Using external monitoring to flag errors in endpoints (nagios/xymon/etc)

Anton_Sigurjonsson · August 22, 2019, 4:45pm

Hi,

We need to monitor our instance(s) with external monitoring tool - create flags if there is something that needs attention for OP team.

Is it possible to use something, just simple as a powershell script, or any coding for that manner, to read (every x minutes) the status we can currently see and view on the Pulse website. Looking for the failed messages / message groups preferable by endpoint statistics.

We will then feed this information into our external monitoring tools so we have a flag if there are errors we need to review and keep long term status for that.

I didn’t find any relevant information on how to query this data.

I know we have the performance counters - but they only show what’s actually being processed

danielmarbach · August 27, 2019, 12:04pm

Hi

We have a bunch of samples that show how you can use the live data and feed it into a monitoring tool of your liking. For example

Another option would be to write it the trace and then use that to feed your monitoring tool

Does that help?

Regards
Daniel

Anton_Sigurjonsson · August 27, 2019, 5:10pm

Ok. Thank you for the documentations, they did not popup during my search. Might be more extensive solution to my current problem.

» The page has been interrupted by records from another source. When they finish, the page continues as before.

Lemma round_aux_correct (m : positive) (e : Z) (l : location) (x : Q) :
  inbetween (shr_record_of_loc (Z.pos m) l) (x * pow2 (- e)) ->
  (53 <= Z.pos (digits2_pos m))%Z ->
  (-1021 <= Z.pos (digits2_pos m) + e <= 1023)%Z ->
  exists m' e',
    binary_round_aux 53 1024 false (Z.pos m) e l = S754_finite false m' e'
    /\ Z.pos (digits2_pos m') = 53%Z
    /\ (Z.pos (digits2_pos m) + e - 53 <= e' <= Z.pos (digits2_pos m) + e - 52)%Z
    /\ inject_Z (Z.pos m') * pow2 e' - pow2 (Z.pos (digits2_pos m) + e - 54) <= x
    /\ x <= inject_Z (Z.pos m') * pow2 e' + pow2 (Z.pos (digits2_pos m) + e - 54)
    /\ pow2 (Z.pos (digits2_pos m) + e - 1) <= x.
Proof.
  intros Hin Hd Hrange.
  pose proof (digits2_bounds m) as [Hmlo Hmhi].
  set (d := Z.pos (digits2_pos m)) in *.
  (* bounds on the scaled value *)
  pose proof (inbetween_bounds _ _ Hin) as [Hylo Hyhi].
  rewrite shr_m_of_loc in Hylo, Hyhi.
  assert (Hmlo' : pow2 (d - 1) <= inject_Z (Z.pos m)).
  { rewrite <- pow2_inject by lia. now rewrite <- Zle_Qle. }
  assert (Hmhi' : inject_Z (Z.pos m) + 1 <= pow2 d).
  { rewrite <- pow2_inject by lia. change 1 with (inject_Z 1).
    rewrite <- inject_Z_plus, <- Zle_Qle. lia. }
  (* first shift *)
  unfold binary_round_aux, shr_fexp.
  change (Zdigits2 (Z.pos m)) with d.
  rewrite fexp_normal by lia.
  pose proof (shr_inbetween (shr_record_of_loc (Z.pos m) l) e (d + e - 53 - e)
                            (x * pow2 (- e))) as Hshr.
  rewrite shr_m_of_loc in Hshr. specialize (Hshr ltac:(lia) Hin).
  destruct (shr (shr_record_of_loc (Z.pos m) l) e (d + e - 53 - e))
    as [mrs1 e1] eqn:E1.
  cbn [fst snd] in Hshr. destruct Hshr as (H1 & Hm1 & He1).
  replace (Z.max (d + e - 53 - e) 0) with (d - 53)%Z in * by lia.
  replace (e + (d - 53))%Z with (d + e - 53)%Z in He1 by lia.
  subst e1.
  set (y1 := x * pow2 (- e) * pow2 (- (d - 53))) in *.
  set (P := pow2 (d + e - 53)).
  assert (HP : 0 < P) by apply pow2_pos.
  assert (Hx : x == y1 * P).
  { unfold y1, P. rewrite <- !Qmult_assoc.
    rewrite (pow2_mul_eq (- (d - 53)) (d + e - 53) e) by lia.
    rewrite (pow2_mul_eq (- e) e 0) by lia. rewrite pow2_0. ring. }
  assert (Hy1lo : pow2 52 <= y1).
  { unfold y1. rewrite <- (pow2_mul_eq (d - 1) (- (d - 53)) 52) by lia.
    apply Qmult_le_compat_r; [lra | apply Qlt_le_weak, pow2_pos]. }
  assert (Hy1hi : y1 < pow2 53).
  { unfold y1. rewrite <- (pow2_mul_eq d (- (d - 53)) 53) by lia.
    apply Qlt_le_trans with ((inject_Z (Z.pos m) + 1) * pow2 (- (d - 53))).
    - apply Qmult_lt_compat_r; [apply pow2_pos | lra].
    - apply Qmult_le_compat_r; [lra | apply Qlt_le_weak, pow2_pos]. }
  pose proof (inbetween_bounds _ _ H1) as [Hm1lo Hm1hi].
  pose proof (round_nearest_even_spec _ _ H1) as Hrne.
  cbv zeta in Hrne. destruct Hrne as (Hm' & Hlo' & Hhi').
  set (m' := round_nearest_even (shr_m mrs1) (loc_of_shr_record mrs1)) in *.
  assert (Hm1int : (2 ^ 52 <= shr_m mrs1 < 2 ^ 53)%Z).
  { rewrite <- (pow2_inject 52) in Hy1lo by lia.
    rewrite <- (pow2_inject 53) in Hy1hi by lia.
    split.
    - assert (H : inject_Z (2 ^ 52) < inject_Z (shr_m mrs1 + 1)).
      { rewrite inject_Z_plus. change (inject_Z 1) with 1. lra. }
      rewrite <- Zlt_Qlt in H. lia.
    - rewrite Zlt_Qlt. lra. }
  assert (Hxlo : pow2 (d + e - 1) <= x).
  { rewrite Hx. rewrite <- (pow2_mul_eq 52 (d + e - 53) (d + e - 1)) by lia.
    apply Qmult_le_compat_r; [exact Hy1lo | apply Qlt_le_weak, HP]. }
  assert (Hhalf : pow2 (d + e - 54) == (1#2) * P).
  { unfold P. rewrite <- pow2_m1. apply Qeq_sym, pow2_mul_eq. lia. }
  assert (Herr : inject_Z m' * P - pow2 (d + e - 54) <= x
                 /\ x <= inject_Z m' * P + pow2 (d + e - 54)).
  { rewrite Hhalf, Hx. split.
    - setoid_replace (inject_Z m' * P - (1 # 2) * P)
        with ((inject_Z m' - (1#2)) * P) by ring.
      apply Qmult_le_compat_r; [exact Hlo' | apply Qlt_le_weak, HP].
    - setoid_replace (inject_Z m' * P + (1 # 2) * P)
        with ((inject_Z m' + (1#2)) * P) by ring.
      apply Qmult_le_compat_r; [exact Hhi' | apply Qlt_le_weak, HP]. }
  (* second shift *)
  destruct (Z.eq_dec m' (2 ^ 53)) as [Hcarry|Hnocarry].
  - rewrite Hcarry in *. change (Zdigits2 (2 ^ 53)) with 54%Z.
    rewrite fexp_normal by lia.
    replace (54 + (d + e - 53) - 53 - (d + e - 53))%Z with 1%Z by lia.
    cbn [shr shr_record_of_loc iter_pos shr_1 Z.pow Z.pow_pos Pos.iter Z.mul
         Pos.mul shr_m fst snd].
    replace (d + e - 53 + 1 <=? 1024 - 53)%Z with true
      by (symmetry; apply Z.leb_le; lia).
    exists 4503599627370496%positive, (d + e - 53 + 1)%Z.
    split; [reflexivity|]. split; [reflexivity|]. split; [lia|].
    assert (Hv : inject_Z 4503599627370496 * pow2 (d + e - 53 + 1)
                 == inject_Z (2 ^ 53) * P).
    { rewrite pow2_succ. unfold P. change (inject_Z (2 ^ 53)) with
        (inject_Z 9007199254740992).
      change (inject_Z 9007199254740992) with (2 * inject_Z 4503599627370496).
      ring. }
    rewrite Hv. tauto.
  - destruct m' as [|p|p] eqn:Em'; [lia| |lia].
    assert (Hp : Z.pos (digits2_pos p) = 53%Z).
    { apply digits2_unique; lia. }
    change (Zdigits2 (Z.pos p)) with (Z.pos (digits2_pos p)). rewrite Hp.
    rewrite fexp_normal by lia.
    replace (53 + (d + e - 53) - 53 - (d + e - 53))%Z with 0%Z by lia.
    cbn [shr shr_record_of_loc shr_m fst snd].
    replace (d + e - 53 <=? 1024 - 53)%Z with true
      by (symmetry; apply Z.leb_le; lia).
    exists p, (d + e - 53)%Z.
    split; [reflexivity|]. split; [exact Hp|]. split; [lia|].
    fold P. tauto.
Qed.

I was looking/poking around in the ServicePulse. Found more what I was looking for. Can do a http request to get a JSON file for different groups of messages.

In Powershell, i run:
$obj = Invoke-RestMethod -Uri ‘http://localhost:33333/api/errors?status=unresolved’
Write-Host Total unresolved messages: $obj.Count

Wrapping this into a monitoring script, I can monitor total failed messages (unresolved) and someone will look into the issue. We aim for a zero unresolved messages in Pulse

I could also run a quick loop and group them together by message types etc for a tiny bit more adanced monitoring.

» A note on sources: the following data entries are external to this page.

(** * Time-auction server: the room / round state machine

    A shallow embedding of the latest revision of [index.js] (the one that
    carries the [isEliminated] flag) and proofs about the room state machine.
    The revision before it and the first skeleton of the server follow in
    the modules [Earlier] and [Skeleton].

    Modelling choices, all visible in the definitions below:

    - Player records are JavaScript objects shared between [game.players] and
      [game.activePlayersInRound].  They live in a [heap] (a list indexed by
      reference); both arrays hold references.  A record removed from
      [game.players] stays in the heap and can still be reached through
      [activePlayersInRound].
    - One room is modelled.  [registered] says whether [games[roomId]] still
      holds the room; [attached] lists the sockets whose [socket.roomId] is
      this room.  Room identifiers are taken to be unique.
    - Numbers are integers ([Z]); [initialTime] and [maxRounds] are taken
      integral.
    - [setInterval] timers are entries of [intervals]; a timer fires as an
      event of its own.  [setTimeout(() => startNewRound(roomId), _)] is
      counted in [timeouts]; the model fixes no delay, so a pending timeout
      or a live interval can fire at any later point.
    - Outbound socket.io events are appended to [out].  Free-text [message]
      broadcasts and console logging carry no state and are left out.
    - An uncaught [TypeError] stops the process: [crashed]. *)

From stdpp Require Import base numbers list strings option.
(** * KVDatabase: skip list with a node pool and an MVCC layer

    A shallow embedding of [skiplist_mvcc.h], [skiplist_optimized.h] and
    [memory_pool.h].  Raw node pointers become addresses into a finite map
    (the C++ heap), [uint64_t] becomes [Z] with its bound written out, the
    [while] loops that follow [forward] pointers carry a fuel bounded by the
    number of allocated nodes, and an operation that would dereference a
    dangling pointer or index an array out of range yields [None]. *)

From Stdlib Require Import ZArith Lia.
From stdpp Require Import gmap strings list fin_maps sorting.

Local Open Scope Z_scope.

(** ** Versions and version chains ([skiplist_mvcc.h]) *)

Definition UINT64_MAX : Z := 18446744073709551615.

Inductive TransactionState := ACTIVE | COMMITTED | ABORTED.

Global Instance TransactionState_eq_dec : EqDecision TransactionState.
Proof. solve_decision. Defined.

(** [Version<K,V>]; the [next] pointer is the tail of the list that holds
    the version, newest first. *)
Record Version := mkVersion {
  value : string;
  create_ts : Z;
  delete_ts : Z;
  is_committed : bool
}.

(** [Version(V v, uint64_t create, uint64_t del = UINT64_MAX)] *)
Definition new_Version (v : string) (create : Z) : Version :=
  {| value := v; create_ts := create; delete_ts := UINT64_MAX;
     is_committed := false |}.

Definition is_visible (v : Version) (txn_id : Z) : bool :=
  if create_ts v =? txn_id then txn_id <? delete_ts v
  else is_committed v && (create_ts v <? txn_id) && (txn_id <? delete_ts v).

(** [NodeMVCC::add_version] *)
Definition add_version (chain : list Version) (v : string) (txn_id : Z)
  : list Version :=
  new_Version v txn_id :: chain.

(** [NodeMVCC::get_visible_version]: the loop over [current->next]. *)
Fixpoint get_visible_version (chain : list Version) (txn_id : Z)
  : option Version :=
  match chain with
  | [] => None
  | current :: next =>
      if is_visible current txn_id then Some current
      else get_visible_version next txn_id
  end.

(** [NodeMVCC::mark_deleted] *)
Definition mark_deleted (chain : list Version) (txn_id : Z) : list Version :=
  match chain with
  | [] => []
  | head :: next =>
      {| value := value head; create_ts := create_ts head;
         delete_ts := txn_id; is_committed := is_committed head |} :: next
  end.

(** [NodeMVCC::commit_version] *)
Fixpoint commit_version (chain : list Version) (txn_id : Z) : list Version :=
  match chain with
  | [] => []
  | current :: next =>
      (if create_ts current =? txn_id
       then {| value := value current; create_ts := create_ts current;
               delete_ts := delete_ts current; is_committed := true |}
       else current) :: commit_version next txn_id
  end.

(** The loop of [NodeMVCC::gc_versions] over the versions behind [prev]. *)
Fixpoint gc_tail (rest : list Version) (min_active_txn_id : Z)
  : list Version :=
  match rest with
  | [] => []
  | current :: next =>
      if delete_ts current <? min_active_txn_id
      then gc_tail next min_active_txn_id
      else current :: gc_tail next min_active_txn_id
  end.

Does someone see this as a negative way of monitoring if there are any failed (unresolved) messages on a given node?

danielmarbach · August 30, 2019, 12:44pm

Anton,

Just as an FYI. The APIs that we expose are not officially supported. Therefore if you rely on an API being there and returning a certain shape of data that might break between releases.

Regards
Daniel

MarcS · September 6, 2019, 8:05am

We are looking for something similar. We have a few (10+) of ServiceControl instances (each owned by different teams). During day time these teams monitor their own ServicePulse instance to see what is going on in their system.

At night we have only one operator that needs to monitor more than 100 different applications and systems on different platforms (mainframe, databases, servers in multiple data centers, …). It is impossible for them to also open these ServicePulse instances to look if there are any failed messages that need urgent attention.

These operators are currently using a monitorring system (I don’t know which) that can do web calls and act on the result returned. At the moment they are also querying the different ServiceControl API’s, but they would prefer an officially supported solution.